Après tout, le réalisateur et polémiste américain
suit ici la tournée de promotion de son propre livre, Downsize
This, à travers l'Amérique. Mais il faut comprendre
que l'efficacité même de ce que l'on peut carrément
qualifier de «méthode Moore» depuis l'immense succès
de Bowling For Columbine découle directement de la présence
d'un protagoniste central auquel l'Américain moyen puisse s'identifier.

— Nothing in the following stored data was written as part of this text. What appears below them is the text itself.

Lemma setCrop_frame (o : Obj) (k : string) (σ : State) :
  (∀ c, c ∈ crop_components → is_Some (o !! c) →
        k ≠ "crop" +:+ capitalize c) →
  attrs (this_node (final (Image.setCrop o σ))) !! k
  = attrs (this_node σ) !! k.
Proof.
  intros Hk. unfold Image.setCrop, Factory.components_setter, atomically.
  pose proof (components_write_frame crop_components o k Hk σ) as Hw.
  unfold crop_components in Hw.
  by destruct (Factory.components_write _ _ _ _ _).
Qed.

(** A full object of numbers is stored component by component. *)
Lemma setCrop_full_run (x y w h : Qc) (σ : State) :
  Image.setCrop {[ "x" := VNum x; "y" := VNum y;
                   "width" := VNum w; "height" := VNum h ]} σ
  = (Image.setCropX (VNum x);; Image.setCropY (VNum y);;
     Image.setCropWidth (VNum w);; Image.setCropHeight (VNum h)) σ.
Proof.
  unfold Image.setCrop, Factory.components_setter, atomically.
  cbn [Factory.components_write].
  replace (_ !! "x") with (Some (VNum x)) by done.
  replace (_ !! "y") with (Some (VNum y)) by done.
  replace (_ !! "width") with (Some (VNum w)) by done.
  replace (_ !! "height") with (Some (VNum h)) by done.
  change (Image.set ("crop" +:+ capitalize "x")) with Image.setCropX.
  change (Image.set ("crop" +:+ capitalize "y")) with Image.setCropY.
  change (Image.set ("crop" +:+ capitalize "width")) with Image.setCropWidth.
  change (Image.set ("crop" +:+ capitalize "height")) with Image.setCropHeight.
  unfold Image.setCropX, Image.setCropY, Image.setCropWidth,
    Image.setCropHeight.
  by rewrite !(bind_run _ _ _ _ _ (number_setter_stores _ _ _)),
    number_setter_stores.
Qed.

Lemma crop_run (σ : State) (x y w h : JsVal) :
  Image.cropX σ = Normal x σ → Image.cropY σ = Normal y σ →
  Image.cropWidth σ = Normal w σ → Image.cropHeight σ = Normal h σ →
  Image.crop σ
  = Normal {[ "x" := x; "y" := y; "width" := w; "height" := h ]} σ.
Proof.
  intros Hx Hy Hw Hh. unfold Image.crop.
  cbn [Factory.components_getter].
  change (Image.get ("crop" +:+ capitalize "x")) with Image.cropX.
  change (Image.get ("crop" +:+ capitalize "y")) with Image.cropY.
  change (Image.get ("crop" +:+ capitalize "width")) with Image.cropWidth.
  change (Image.get ("crop" +:+ capitalize "height")) with Image.cropHeight.
  unfold mbind, M_bind.
  rewrite Hx, Hy, Hw, Hh. unfold mret, M_ret.
  by rewrite insert_empty.
Qed.

(** C8: storing a full crop object of numbers and reading [crop()] gives
    that object back (for instance x 1, y 2, width 3, height 4); storing
    the partial object with only [x] afterwards makes [cropX] that value
    and leaves [cropY], [cropWidth] and [cropHeight] as they were; and each
    single crop setter leaves every other attribute as it was. *)
Theorem crop_composite (σ : State) (x y w h x' : Qc) :
  let full : Obj := {[ "x" := VNum x; "y" := VNum y;
                       "width" := VNum w; "height" := VNum h ]} in
  let σ1 := final (Image.setCrop full σ) in
  let σ2 := final (Image.setCrop {[ "x" := VNum x' ]} σ1) in
  result ((Image.setCrop full;; Image.crop) σ) = Some full
  ∧ (result (Image.cropX σ2) = Some (VNum x')
     ∧ result (Image.cropY σ2) = Some (VNum y)
     ∧ result (Image.cropWidth σ2) = Some (VNum w)
     ∧ result (Image.cropHeight σ2) = Some (VNum h))
  ∧ (∀ v k,
       (k ≠ "cropX" →
        attrs (this_node (final (Image.setCropX v σ))) !! k
        = attrs (this_node σ) !! k)
       ∧ (k ≠ "cropY" →
          attrs (this_node (final (Image.setCropY v σ))) !! k
          = attrs (this_node σ) !! k)
       ∧ (k ≠ "cropWidth" →
          attrs (this_node (final (Image.setCropWidth v σ))) !! k
          = attrs (this_node σ) !! k)
       ∧ (k ≠ "cropHeight" →
          attrs (this_node (final (Image.setCropHeight v σ))) !! k
          = attrs (this_node σ) !! k)).
Proof.
  intros full σ1 σ2.
  assert (Hσ1 : Image.setCrop full σ = Normal () σ1).
  { subst σ1 full. rewrite setCrop_full_run.
    unfold Image.setCropX, Image.setCropY, Image.setCropWidth,
      Image.setCropHeight.
    by rewrite !(bind_run _ _ _ _ _ (number_setter_stores _ _ _)),
      number_setter_stores. }
  assert (Hattrs : attrs (this_node σ1)
                   = <["cropHeight" := VNum h]> (<["cropWidth" := VNum w]>
                       (<["cropY" := VNum y]> (<["cropX" := VNum x]>
                          (attrs (this_node σ)))))).
  { subst σ1 full. rewrite setCrop_full_run.
    unfold Image.setCropX, Image.setCropY, Image.setCropWidth,
      Image.setCropHeight.
    by rewrite !(bind_run _ _ _ _ _ (number_setter_stores _ _ _)),
      number_setter_stores. }
  assert (Hread : ∀ name (q : Qc),
            attrs (this_node σ1) !! name = Some (VNum q) →
            Factory.getter name (num 0) σ1 = Normal (VNum q) σ1).
  { intros name q Hq. rewrite getter_run. cbn. unfold obj_get. by rewrite Hq. }
  split; [|split].
  - rewrite (bind_run _ _ _ _ _ Hσ1).
    rewrite (crop_run σ1 (VNum x) (VNum y) (VNum w) (VNum h));
      [done|apply Hread; rewrite Hattrs; by simplify_map_eq..].
  - assert (Hσ2 : attrs (this_node σ2)
                  = <["cropX" := VNum x']> (attrs (this_node σ1))).
    { subst σ2. unfold Image.setCrop, Factory.components_setter, atomically.
      cbn [Factory.components_write].
      replace (_ !! "x") with (Some (VNum x')) by done.
      replace (_ !! "y") with (@None JsVal) by done.
      replace (_ !! "width") with (@None JsVal) by done.
      replace (_ !! "height") with (@None JsVal) by done.
      change (Image.set ("crop" +:+ capitalize "x")) with Image.setCropX.
      unfold Image.setCropX.
      by rewrite (bind_run _ _ _ _ _ (number_setter_stores _ _ _)). }
    unfold Image.cropX, Image.cropY, Image.cropWidth, Image.cropHeight.
    rewrite !getter_run. cbn. unfold obj_get. rewrite Hσ2, Hattrs.
    by simplify_map_eq.
  - intros v k. repeat split; intros Hk;
      by apply (number_setter_frame _ v σ).
Qed.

Car c'est cet Américain moyen qui demeure le public cible du
réalisateur, ce qui explique pourquoi il doit parfois niveler
vers le bas ou simplifier sa rhétorique. S'il frôle souvent
la caricature, le personnage qu'interprète Moore dès qu'il
est en public n'en demeure pas moins une figure marquante dont les opinions
et les origines sont claires.
Or, force est d'admettre que sa lutte pour la remise en question des
principes de bases de notre économie est non seulement fort louable
mais carrément vitale. Et, s'il suit ici ses propres aventures
d'une ville à l'autre, c'est qu'il y a quelque chose de bien
étrange qui se trame en Amérique actuellement, une maladie
dangereuse et selon certains incurable qui semble régir au nom
d'une logique fort obscure notre organisation politique, économique,
est-il même possible de séparer les deux, et sociale. Le
citoyen n'est rien s'il n'est pas actionnaire et tout ce qui semble
compter aux yeux de l'actionnaire est la toute puissante croissance
économique. Peu importe que les ressources de notre bonne vieille
planète soient limitées, ou que les conséquences
humaines de cette poursuite obsessionnelle de la hausse des rendements
soient catastrophiques. Il n'y a pas de limites à l'argent que
désire l'actionnaire.
Voilà que par un pur hasard orchestré au montage, il semble
que toutes les villes que visite Moore lors de son grand périple
souffrent directement des effets secondaires de la domination des économistes.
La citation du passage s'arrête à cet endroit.